§ **WHAT TO DO**
From the line with "first match *)" to the line with "if String.eqb (PyStr.lower", retype every line exactly, including those two, and leave out the rest of the data below.
Top of DATA FOR THE TASK
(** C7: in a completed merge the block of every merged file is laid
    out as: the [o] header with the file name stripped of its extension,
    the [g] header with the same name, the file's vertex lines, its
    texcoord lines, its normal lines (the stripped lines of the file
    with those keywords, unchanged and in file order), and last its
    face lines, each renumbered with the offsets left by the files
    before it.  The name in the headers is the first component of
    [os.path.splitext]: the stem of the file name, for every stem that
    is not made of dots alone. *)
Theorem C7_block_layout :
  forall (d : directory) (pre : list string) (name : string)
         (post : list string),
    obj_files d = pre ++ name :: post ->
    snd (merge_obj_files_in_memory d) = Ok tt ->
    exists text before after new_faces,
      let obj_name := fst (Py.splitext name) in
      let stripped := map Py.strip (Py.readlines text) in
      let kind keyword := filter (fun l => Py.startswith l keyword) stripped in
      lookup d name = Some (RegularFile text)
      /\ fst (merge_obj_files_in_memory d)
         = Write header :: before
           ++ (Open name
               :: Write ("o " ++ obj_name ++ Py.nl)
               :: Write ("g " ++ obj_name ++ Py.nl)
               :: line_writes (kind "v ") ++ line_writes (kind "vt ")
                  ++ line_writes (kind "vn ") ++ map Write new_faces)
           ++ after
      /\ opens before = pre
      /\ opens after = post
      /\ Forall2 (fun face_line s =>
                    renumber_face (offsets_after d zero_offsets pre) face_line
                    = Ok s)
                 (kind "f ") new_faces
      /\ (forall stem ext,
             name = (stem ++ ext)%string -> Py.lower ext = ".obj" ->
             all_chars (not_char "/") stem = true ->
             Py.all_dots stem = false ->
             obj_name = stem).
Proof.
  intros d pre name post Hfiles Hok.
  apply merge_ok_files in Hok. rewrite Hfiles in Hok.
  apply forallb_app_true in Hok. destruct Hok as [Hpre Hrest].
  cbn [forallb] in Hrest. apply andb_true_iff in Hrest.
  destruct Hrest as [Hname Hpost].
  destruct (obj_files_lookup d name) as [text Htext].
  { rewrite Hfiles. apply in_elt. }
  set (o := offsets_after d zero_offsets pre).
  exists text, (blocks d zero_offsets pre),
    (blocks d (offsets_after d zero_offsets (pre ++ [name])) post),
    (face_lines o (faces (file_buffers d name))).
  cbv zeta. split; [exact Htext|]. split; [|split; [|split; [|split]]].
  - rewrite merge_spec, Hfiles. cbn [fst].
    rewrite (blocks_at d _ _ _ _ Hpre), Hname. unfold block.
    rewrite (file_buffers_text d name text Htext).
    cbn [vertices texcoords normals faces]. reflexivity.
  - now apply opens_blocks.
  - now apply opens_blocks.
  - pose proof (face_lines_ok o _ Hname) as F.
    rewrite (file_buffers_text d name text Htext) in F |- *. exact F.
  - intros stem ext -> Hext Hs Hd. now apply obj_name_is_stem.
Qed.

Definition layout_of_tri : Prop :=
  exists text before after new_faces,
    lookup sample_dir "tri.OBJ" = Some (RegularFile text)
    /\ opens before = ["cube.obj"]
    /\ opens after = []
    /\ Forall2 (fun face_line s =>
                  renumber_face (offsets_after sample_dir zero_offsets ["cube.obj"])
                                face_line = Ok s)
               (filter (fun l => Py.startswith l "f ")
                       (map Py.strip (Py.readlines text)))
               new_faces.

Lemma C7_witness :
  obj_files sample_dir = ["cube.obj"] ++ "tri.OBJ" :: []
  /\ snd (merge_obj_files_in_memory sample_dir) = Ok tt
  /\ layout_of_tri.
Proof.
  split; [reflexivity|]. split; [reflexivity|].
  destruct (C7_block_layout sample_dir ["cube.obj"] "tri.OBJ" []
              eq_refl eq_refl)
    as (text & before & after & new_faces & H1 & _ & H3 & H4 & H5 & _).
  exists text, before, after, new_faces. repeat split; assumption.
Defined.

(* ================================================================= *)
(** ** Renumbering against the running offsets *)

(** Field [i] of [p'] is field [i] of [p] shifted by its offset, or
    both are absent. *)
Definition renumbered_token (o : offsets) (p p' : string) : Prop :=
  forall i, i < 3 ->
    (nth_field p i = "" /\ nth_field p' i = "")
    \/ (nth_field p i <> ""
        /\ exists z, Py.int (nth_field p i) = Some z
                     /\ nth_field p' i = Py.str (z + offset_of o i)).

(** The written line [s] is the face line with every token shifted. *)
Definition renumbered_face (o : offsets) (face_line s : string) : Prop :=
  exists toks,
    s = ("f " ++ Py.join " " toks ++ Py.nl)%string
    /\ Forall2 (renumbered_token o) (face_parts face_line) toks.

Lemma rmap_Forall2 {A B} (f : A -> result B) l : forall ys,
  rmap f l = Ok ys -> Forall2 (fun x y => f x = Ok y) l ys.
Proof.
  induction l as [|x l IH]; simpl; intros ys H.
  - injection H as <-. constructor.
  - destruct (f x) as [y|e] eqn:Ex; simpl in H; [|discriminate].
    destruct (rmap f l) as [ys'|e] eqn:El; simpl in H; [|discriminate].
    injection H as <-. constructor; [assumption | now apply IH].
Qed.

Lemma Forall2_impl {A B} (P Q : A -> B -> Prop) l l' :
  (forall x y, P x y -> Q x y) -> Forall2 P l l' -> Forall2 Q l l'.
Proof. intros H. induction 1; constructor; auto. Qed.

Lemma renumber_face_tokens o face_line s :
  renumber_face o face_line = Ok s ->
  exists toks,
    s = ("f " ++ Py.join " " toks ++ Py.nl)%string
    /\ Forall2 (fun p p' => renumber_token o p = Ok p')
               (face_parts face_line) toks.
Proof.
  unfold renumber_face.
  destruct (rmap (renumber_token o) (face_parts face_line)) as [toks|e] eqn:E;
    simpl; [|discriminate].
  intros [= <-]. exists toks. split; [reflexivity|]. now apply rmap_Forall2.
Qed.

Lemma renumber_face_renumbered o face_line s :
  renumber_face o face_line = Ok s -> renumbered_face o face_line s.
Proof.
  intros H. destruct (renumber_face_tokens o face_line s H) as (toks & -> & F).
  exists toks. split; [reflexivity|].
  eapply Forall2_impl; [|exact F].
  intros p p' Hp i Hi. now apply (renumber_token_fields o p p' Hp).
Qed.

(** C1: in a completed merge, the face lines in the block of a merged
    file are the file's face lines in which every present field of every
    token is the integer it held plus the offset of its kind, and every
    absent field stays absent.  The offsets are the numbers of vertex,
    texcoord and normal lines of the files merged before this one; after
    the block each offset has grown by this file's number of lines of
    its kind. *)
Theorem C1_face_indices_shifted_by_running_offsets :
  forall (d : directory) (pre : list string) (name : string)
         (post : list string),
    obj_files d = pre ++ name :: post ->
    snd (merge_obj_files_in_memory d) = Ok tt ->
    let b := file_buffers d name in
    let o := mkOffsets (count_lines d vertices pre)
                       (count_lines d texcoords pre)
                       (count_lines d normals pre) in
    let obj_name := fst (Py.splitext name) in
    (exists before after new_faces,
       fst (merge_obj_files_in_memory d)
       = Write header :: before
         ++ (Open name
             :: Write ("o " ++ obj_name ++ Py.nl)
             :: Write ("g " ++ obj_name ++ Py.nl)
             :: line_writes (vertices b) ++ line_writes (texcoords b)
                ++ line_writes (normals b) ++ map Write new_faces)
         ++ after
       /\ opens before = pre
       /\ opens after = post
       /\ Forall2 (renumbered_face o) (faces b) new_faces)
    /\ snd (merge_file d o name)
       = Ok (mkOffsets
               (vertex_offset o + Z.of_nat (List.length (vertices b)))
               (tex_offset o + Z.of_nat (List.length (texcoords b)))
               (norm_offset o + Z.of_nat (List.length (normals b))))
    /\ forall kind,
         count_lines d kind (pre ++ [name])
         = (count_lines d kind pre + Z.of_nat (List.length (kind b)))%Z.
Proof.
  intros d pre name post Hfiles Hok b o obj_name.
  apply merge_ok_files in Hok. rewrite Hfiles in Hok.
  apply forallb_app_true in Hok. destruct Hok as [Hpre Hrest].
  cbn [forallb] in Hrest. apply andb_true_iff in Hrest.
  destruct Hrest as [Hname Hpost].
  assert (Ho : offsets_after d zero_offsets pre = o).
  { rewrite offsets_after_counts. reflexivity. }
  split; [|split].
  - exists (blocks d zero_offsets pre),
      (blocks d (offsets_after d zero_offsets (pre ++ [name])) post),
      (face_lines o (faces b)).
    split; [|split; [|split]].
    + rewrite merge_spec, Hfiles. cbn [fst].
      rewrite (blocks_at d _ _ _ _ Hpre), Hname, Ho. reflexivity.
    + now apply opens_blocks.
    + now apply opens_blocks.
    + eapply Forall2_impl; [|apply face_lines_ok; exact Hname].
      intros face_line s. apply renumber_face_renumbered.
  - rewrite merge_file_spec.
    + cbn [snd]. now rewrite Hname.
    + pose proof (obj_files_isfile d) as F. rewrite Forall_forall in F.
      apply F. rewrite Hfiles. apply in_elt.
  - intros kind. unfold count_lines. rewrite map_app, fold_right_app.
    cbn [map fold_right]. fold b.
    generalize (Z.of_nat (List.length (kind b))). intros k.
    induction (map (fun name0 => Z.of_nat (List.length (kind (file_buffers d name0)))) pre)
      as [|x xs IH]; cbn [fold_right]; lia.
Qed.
Bottom of DATA FOR THE TASK
Top of DATA FOR THE TASK
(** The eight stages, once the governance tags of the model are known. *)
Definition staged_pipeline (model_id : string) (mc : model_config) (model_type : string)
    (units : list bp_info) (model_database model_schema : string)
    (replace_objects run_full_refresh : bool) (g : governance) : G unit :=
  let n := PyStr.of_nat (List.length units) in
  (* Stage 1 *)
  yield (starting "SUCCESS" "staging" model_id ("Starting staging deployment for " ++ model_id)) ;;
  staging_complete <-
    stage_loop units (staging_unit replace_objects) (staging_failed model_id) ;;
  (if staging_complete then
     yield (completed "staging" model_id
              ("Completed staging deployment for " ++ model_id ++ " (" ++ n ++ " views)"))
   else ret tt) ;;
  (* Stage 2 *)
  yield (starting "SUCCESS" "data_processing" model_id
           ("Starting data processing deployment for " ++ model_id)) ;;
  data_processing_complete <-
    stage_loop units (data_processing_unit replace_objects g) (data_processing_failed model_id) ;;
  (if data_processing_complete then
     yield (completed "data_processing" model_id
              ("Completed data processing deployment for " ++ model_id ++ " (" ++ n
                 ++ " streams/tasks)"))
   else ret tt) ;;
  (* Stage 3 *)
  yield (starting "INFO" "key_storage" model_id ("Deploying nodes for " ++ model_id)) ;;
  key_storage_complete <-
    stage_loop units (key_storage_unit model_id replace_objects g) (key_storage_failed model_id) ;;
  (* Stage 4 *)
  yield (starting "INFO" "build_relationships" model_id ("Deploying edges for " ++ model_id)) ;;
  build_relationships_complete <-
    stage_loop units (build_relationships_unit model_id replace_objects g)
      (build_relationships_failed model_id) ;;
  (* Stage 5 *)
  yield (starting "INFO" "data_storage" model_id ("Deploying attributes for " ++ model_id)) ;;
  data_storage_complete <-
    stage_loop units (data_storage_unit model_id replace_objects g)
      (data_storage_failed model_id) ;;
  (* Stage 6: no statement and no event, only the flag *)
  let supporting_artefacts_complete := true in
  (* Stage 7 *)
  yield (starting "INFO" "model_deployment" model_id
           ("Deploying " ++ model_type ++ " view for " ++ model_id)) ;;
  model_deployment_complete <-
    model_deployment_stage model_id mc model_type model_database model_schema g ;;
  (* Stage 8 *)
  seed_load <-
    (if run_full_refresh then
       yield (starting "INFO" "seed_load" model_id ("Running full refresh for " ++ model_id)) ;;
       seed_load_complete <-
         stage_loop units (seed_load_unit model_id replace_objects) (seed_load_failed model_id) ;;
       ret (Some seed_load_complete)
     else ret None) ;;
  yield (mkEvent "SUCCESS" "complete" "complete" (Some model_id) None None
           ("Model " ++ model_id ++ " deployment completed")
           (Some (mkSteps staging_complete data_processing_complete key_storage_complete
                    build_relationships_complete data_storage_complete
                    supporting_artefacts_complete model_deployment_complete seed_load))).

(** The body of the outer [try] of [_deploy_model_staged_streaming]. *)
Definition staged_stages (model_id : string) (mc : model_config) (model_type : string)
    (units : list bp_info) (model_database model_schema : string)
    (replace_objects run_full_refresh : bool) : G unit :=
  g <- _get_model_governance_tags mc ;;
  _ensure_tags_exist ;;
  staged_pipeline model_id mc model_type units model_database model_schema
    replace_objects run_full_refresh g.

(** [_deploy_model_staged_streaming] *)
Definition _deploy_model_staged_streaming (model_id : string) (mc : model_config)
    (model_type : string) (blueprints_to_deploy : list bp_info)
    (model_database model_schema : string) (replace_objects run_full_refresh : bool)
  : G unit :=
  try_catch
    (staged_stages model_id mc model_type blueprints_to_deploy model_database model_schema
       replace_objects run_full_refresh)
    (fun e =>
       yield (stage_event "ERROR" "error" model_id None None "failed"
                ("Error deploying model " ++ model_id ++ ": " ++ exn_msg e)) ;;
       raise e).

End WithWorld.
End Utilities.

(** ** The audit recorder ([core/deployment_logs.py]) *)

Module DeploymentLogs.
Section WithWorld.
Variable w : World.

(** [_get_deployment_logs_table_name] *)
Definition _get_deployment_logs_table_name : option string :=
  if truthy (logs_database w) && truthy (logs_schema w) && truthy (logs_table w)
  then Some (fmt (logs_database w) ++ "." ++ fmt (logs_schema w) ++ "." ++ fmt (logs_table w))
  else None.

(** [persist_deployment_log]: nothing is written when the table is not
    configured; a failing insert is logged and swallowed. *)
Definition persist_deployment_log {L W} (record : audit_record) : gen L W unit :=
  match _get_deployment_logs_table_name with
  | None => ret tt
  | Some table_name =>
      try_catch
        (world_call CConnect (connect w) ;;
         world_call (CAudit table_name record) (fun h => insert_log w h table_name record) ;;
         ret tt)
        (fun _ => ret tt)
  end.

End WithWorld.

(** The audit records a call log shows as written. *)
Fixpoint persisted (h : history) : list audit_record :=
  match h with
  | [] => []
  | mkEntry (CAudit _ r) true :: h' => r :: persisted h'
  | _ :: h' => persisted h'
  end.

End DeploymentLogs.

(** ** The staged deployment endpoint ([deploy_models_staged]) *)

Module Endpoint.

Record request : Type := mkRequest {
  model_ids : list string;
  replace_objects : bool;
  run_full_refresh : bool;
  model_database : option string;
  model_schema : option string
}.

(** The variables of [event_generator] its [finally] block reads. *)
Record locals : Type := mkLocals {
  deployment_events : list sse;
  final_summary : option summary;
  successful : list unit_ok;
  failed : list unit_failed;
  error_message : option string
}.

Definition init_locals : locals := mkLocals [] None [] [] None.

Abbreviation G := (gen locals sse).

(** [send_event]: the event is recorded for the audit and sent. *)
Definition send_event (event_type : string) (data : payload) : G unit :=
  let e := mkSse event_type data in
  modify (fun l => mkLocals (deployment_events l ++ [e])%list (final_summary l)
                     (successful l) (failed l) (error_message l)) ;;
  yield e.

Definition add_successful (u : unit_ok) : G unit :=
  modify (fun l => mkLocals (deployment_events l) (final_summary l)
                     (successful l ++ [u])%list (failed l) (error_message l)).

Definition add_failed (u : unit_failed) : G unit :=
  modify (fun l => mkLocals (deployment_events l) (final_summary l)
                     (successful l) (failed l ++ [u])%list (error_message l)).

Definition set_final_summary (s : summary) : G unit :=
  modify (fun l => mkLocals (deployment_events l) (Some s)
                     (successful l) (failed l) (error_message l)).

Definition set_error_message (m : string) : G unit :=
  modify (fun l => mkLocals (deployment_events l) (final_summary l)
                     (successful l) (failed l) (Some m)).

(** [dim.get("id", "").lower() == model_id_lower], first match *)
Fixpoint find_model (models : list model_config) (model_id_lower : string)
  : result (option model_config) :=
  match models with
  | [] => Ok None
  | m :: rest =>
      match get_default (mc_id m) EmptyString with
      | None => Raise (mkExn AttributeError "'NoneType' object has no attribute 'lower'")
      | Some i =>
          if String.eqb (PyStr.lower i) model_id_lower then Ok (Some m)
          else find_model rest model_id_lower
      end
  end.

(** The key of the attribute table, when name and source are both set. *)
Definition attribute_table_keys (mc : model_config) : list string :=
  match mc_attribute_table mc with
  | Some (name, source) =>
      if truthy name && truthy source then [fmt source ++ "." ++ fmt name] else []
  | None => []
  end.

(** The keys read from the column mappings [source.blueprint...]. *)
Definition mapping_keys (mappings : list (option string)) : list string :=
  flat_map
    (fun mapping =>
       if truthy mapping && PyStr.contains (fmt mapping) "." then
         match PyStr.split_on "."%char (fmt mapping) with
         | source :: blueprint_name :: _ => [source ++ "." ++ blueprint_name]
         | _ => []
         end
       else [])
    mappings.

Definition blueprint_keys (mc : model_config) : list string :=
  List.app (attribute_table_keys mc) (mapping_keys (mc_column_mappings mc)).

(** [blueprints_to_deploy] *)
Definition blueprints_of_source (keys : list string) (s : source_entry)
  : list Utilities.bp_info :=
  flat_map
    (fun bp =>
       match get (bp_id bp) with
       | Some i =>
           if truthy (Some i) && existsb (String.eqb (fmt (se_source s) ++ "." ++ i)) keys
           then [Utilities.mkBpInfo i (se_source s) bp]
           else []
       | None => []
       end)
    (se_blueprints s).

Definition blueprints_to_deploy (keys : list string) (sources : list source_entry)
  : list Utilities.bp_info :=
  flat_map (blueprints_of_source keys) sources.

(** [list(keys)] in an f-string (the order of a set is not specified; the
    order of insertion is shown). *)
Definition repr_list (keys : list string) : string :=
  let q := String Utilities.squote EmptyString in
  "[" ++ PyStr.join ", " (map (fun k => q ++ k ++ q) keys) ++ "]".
Bottom of DATA FOR THE TASK
§ **RESPONSE FOR THIS EXERCISE**
(** [dim.get("id", "").lower() == model_id_lower], first match *)
Fixpoint find_model (models : list model_config) (model_id_lower : string)
  : result (option model_config) :=
  match models with
  | [] => Ok None
  | m :: rest =>
      match get_default (mc_id m) EmptyString with
      | None => Raise (mkExn AttributeError "'NoneType' object has no attribute 'lower'")
      | Some i =>
          if String.eqb (PyStr.lower i) model_id_lower then Ok (Some m)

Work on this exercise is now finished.